Exercise goal – Once you find the line containing "induction clients as [|x cs IH]; [done|]. rewrite fmap_cons." in the data below, copy it and each following line exactly, up to and including the line containing "intros [= <-].", and nothing else.

Records for processing –

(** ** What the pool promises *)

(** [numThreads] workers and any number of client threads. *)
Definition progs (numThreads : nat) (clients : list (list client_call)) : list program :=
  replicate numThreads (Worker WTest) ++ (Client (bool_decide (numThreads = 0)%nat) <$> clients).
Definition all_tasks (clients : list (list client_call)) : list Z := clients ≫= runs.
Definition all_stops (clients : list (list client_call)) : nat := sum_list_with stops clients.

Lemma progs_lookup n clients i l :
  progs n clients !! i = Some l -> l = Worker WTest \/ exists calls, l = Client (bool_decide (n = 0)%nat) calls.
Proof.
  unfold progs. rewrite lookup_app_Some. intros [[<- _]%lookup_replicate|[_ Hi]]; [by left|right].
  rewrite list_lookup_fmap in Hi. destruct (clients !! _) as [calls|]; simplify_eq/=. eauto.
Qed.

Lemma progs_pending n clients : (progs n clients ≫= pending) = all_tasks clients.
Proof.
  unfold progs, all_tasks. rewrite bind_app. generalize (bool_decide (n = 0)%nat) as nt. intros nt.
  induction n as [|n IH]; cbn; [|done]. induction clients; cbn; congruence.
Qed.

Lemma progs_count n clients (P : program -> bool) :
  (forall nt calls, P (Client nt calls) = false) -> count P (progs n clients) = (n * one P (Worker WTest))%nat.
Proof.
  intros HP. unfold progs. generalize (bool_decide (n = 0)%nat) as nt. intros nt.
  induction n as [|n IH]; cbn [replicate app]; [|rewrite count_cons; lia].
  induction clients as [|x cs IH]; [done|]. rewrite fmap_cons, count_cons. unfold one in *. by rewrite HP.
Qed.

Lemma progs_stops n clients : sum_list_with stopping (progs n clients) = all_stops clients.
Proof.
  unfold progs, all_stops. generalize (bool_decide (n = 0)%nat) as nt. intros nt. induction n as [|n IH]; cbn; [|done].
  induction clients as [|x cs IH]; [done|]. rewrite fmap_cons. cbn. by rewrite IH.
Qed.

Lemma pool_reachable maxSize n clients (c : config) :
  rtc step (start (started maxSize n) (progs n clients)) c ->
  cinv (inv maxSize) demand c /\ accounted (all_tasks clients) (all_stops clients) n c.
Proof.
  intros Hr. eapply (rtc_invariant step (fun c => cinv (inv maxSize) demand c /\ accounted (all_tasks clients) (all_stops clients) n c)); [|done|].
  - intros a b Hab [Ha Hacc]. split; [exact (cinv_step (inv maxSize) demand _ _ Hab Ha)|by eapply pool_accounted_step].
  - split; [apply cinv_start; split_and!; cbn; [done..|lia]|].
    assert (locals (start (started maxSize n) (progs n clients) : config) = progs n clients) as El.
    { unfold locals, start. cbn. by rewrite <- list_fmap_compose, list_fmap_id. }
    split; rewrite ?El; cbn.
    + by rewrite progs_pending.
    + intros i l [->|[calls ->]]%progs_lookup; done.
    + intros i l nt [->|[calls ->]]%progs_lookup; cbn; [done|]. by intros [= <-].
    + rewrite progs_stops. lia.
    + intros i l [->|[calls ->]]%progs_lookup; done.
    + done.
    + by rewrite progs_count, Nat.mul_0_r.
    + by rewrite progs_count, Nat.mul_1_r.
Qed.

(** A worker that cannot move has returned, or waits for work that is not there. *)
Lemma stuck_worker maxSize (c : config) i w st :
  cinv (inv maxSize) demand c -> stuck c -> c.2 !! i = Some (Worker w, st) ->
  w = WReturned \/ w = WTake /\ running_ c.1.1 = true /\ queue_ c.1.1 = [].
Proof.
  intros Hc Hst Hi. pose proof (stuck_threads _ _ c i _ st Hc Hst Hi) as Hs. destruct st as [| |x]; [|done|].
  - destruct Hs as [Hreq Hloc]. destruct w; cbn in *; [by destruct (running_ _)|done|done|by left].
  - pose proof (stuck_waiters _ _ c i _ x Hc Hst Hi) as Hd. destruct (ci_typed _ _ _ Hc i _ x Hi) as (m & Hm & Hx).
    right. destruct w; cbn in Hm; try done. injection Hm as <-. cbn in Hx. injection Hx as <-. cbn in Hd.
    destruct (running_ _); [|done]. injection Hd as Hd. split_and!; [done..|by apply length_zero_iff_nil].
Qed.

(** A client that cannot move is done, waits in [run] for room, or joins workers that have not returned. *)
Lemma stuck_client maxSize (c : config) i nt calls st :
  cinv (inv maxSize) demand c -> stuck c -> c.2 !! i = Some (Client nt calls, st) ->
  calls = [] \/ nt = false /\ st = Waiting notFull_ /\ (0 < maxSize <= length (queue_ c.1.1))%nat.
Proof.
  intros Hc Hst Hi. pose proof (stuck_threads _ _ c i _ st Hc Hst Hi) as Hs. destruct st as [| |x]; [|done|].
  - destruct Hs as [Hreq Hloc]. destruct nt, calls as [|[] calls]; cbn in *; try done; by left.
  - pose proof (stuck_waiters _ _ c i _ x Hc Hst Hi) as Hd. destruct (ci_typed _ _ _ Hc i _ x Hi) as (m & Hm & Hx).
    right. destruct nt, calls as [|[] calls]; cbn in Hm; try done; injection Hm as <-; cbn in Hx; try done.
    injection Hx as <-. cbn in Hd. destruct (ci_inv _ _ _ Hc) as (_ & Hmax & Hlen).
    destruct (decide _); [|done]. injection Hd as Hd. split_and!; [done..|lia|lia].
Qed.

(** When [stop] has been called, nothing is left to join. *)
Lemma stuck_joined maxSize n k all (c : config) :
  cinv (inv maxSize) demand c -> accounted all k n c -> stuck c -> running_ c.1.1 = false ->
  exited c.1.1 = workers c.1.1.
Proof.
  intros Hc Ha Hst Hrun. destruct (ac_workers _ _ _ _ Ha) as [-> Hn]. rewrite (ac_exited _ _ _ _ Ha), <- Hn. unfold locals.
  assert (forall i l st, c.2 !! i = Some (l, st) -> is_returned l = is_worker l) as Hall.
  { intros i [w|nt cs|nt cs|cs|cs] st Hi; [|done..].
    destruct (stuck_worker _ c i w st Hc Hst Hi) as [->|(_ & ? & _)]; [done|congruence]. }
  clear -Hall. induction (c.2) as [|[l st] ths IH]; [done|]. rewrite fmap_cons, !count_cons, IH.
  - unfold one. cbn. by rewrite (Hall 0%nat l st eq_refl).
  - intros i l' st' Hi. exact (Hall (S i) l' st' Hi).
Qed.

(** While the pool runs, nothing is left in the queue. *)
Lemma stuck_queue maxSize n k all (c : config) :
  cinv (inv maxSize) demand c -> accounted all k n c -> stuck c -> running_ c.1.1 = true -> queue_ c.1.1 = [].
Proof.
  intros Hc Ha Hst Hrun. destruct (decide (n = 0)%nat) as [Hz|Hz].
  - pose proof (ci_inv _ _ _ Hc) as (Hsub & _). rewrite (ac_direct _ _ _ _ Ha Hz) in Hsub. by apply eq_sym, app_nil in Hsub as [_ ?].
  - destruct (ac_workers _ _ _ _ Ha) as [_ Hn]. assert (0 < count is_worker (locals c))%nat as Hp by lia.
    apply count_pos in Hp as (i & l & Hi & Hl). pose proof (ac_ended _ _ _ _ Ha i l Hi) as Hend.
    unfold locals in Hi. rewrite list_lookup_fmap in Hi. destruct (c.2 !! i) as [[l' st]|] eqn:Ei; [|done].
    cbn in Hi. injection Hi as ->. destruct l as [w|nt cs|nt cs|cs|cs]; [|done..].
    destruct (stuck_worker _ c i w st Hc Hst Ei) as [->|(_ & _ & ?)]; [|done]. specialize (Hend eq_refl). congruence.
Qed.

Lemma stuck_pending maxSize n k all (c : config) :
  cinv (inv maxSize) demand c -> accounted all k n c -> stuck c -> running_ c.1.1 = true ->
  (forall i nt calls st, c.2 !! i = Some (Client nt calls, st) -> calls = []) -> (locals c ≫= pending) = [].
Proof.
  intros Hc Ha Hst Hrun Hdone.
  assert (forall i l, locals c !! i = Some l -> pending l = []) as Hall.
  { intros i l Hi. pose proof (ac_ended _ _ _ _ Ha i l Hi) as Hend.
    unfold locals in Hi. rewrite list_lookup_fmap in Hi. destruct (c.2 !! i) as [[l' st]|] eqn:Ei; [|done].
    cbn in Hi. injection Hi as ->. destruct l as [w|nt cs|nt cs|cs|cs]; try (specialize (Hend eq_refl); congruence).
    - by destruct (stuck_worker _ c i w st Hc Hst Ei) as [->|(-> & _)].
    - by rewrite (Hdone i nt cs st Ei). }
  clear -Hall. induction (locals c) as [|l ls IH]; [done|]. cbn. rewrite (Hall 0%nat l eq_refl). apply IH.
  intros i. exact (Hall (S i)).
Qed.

Your solution –
  induction clients as [|x cs IH]; [done|]. rewrite fmap_cons. cbn. by rewrite IH.
Qed.

Lemma pool_reachable maxSize n clients (c : config) :
  rtc step (start (started maxSize n) (progs n clients)) c ->
  cinv (inv maxSize) demand c /\ accounted (all_tasks clients) (all_stops clients) n c.
Proof.
  intros Hr. eapply (rtc_invariant step (fun c => cinv (inv maxSize) demand c /\ accounted (all_tasks clients) (all_stops clients) n c)); [|done|].
  - intros a b Hab [Ha Hacc]. split; [exact (cinv_step (inv maxSize) demand _ _ Hab Ha)|by eapply pool_accounted_step].
  - split; [apply cinv_start; split_and!; cbn; [done..|lia]|].
    assert (locals (start (started maxSize n) (progs n clients) : config) = progs n clients) as El.
    { unfold locals, start. cbn. by rewrite <- list_fmap_compose, list_fmap_id. }
    split; rewrite ?El; cbn.
    + by rewrite progs_pending.
    + intros i l [->|[calls ->]]%progs_lookup; done.
    + intros i l nt [->|[calls ->]]%progs_lookup; cbn; [done|]. by intros [= <-].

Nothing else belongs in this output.